Taliban may be enduring a rift, Pentagon official says
Taliban leaders in Pakistan are pressing their soldiers in Afghanistan to step up attacks but minimize civilian casualties, a message that is dividing fighters from the leadership and may encourage some to quit the insurgency, a top Pentagon official said.
"That's creating a lot of tension," David Sedney, a deputy assistant secretary of defense at the Pentagon, told USA TODAY.
Sedney said the Taliban leadership based in Quetta, Pakistan, is telling fighters not to cause civilian casualties, the vast majority of which are from mines buried by insurgents.
"The people back in Quetta are saying …'Don't you understand you're not supposed to do that,'" Sedney said. "The fighters are saying, 'You're telling us to keep fighting and we have no choice but to use those methods.'"

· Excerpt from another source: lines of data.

(** * Semoxy: request guards, error envelopes and the account endpoints

    A shallow embedding of [semoxy/util.py] (error taxonomy, [json_error],
    the guard decorators) and of [semoxy/endpoints/auth.py] (the account
    handlers and [get_new_ticket]).

    Python objects that reach a JSON response are values of [Py.value];
    a Python [dict] is an association list in insertion order, because the
    order of the keys decides the bytes of the serialised body.  Handlers
    are computations of the monad [M]: they thread the [World] (document
    store, random source, invocation counter) and either return a value
    or raise a Python exception. *)

From Stdlib Require Import String Ascii List ZArith Lia Bool DecimalString.
Import ListNotations.
Local Open Scope string_scope.
Local Open Scope Z_scope.
Set Warnings "-register-all".

(** ** Python values *)

Module Py.

Inductive value : Type :=
| VNone
| VBool (b : bool)
| VInt (z : Z)
| VStr (s : string)
| VList (l : list value)
| VDict (d : list (string * value))
| VObjectId (hex : string)
| VSet (l : list value).

(** A [dict] with [str] keys, in insertion order. *)
Definition dict : Type := list (string * value).

Inductive exn : Type :=
| KeyError (key : string)
| AttributeError (msg : string)
| TypeError (msg : string)
| ValueError (msg : string).

Inductive result (A : Type) : Type :=
| Ok (a : A)
| Raise (e : exn).
Arguments Ok {A} a.
Arguments Raise {A} e.

(** [x in keys] for a list of strings *)
Fixpoint str_in (x : string) (keys : list string) : bool :=
  match keys with
  | [] => false
  | k :: rest => if String.eqb x k then true else str_in x rest
  end.

Definition dict_keys (d : dict) : list string := map fst d.

(** [k in d.keys()] *)
Definition dict_contains (d : dict) (k : string) : bool :=
  str_in k (dict_keys d).

(** [d.get(k)] *)
Fixpoint dict_get (d : dict) (k : string) : option value :=
  match d with
  | [] => None
  | (k', v) :: rest => if String.eqb k' k then Some v else dict_get rest k
  end.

Sedney did not specify how the information was obtained, but the Pentagon generally gathers intelligence through a combination of interrogations, eavesdropping and surveillance.
In 2009, Taliban leader Mullah Omar released a "Code of Conduct" urging fighters to avoid civilian casualties. A 2012 report from the U.N. stated that in the first half of last year 3,099 civilians were killed or wounded from the fighting, 80% of which was blamed on insurgents. Ten percent were caused by Afghan forces.
Taliban fighters have directly targeted Afghan civilians for assisting U.S. and pro-government forces, but most civilian casualties are from the thousands of improvised explosive devices that the Taliban uses to blow up convoys and army patrols along roads and fields. Civilians can trigger the devices.
Sedney says some Taliban fighters are also resentful that that the burdens of fighting are not shared equally. Taliban soldiers have been the ones to confront the United States after it surged an additional 30,000 troops into Afghanistan, while the leadership has remained across the border where there is little contact with military forces.
"The fighters over the last two years have suffered very large losses," Sedney said. "The contrast between that and the life of the leaders who are staying in Pakistan has become even greater."
Mark Jacobson, a former NATO official in Afghanistan now at the German Marshall Fund, agreed that there is tension between Taliban leaders in Pakistan sanctuaries and Taliban soldiers in Afghanistan.
"There was a high degree of confidence that was happening," he said. "Folks are seeking to exploit that."
The divisions within the ranks may make it more likely that fighters might seek a way out of the war, Sedney said.
"It's already clear that some parts of the Taliban are interested in a political solution," Sedney said.
As of now though a peace process has not "even really begun," U.S. ambassador to Afghanistan, James Cunningham, said recently. Some analysts warn that such a peace process may be impeded by scheduled U.S. troops withdrawals.
Michael O'Hanlon, an analyst at the Brookings Institution, says the more the USA draws down forces, the less leverage it will have to press for a reconciliation between the Taliban and the pro-U.S. government in Kabul.
U.S. forces are down to 66,000 from a high of over 100,000; and President Obama has ordered most combat forces to be out by the end of 2014.
"This might be last year where we have a fair amount of political pressure to apply," O'Hanlon said.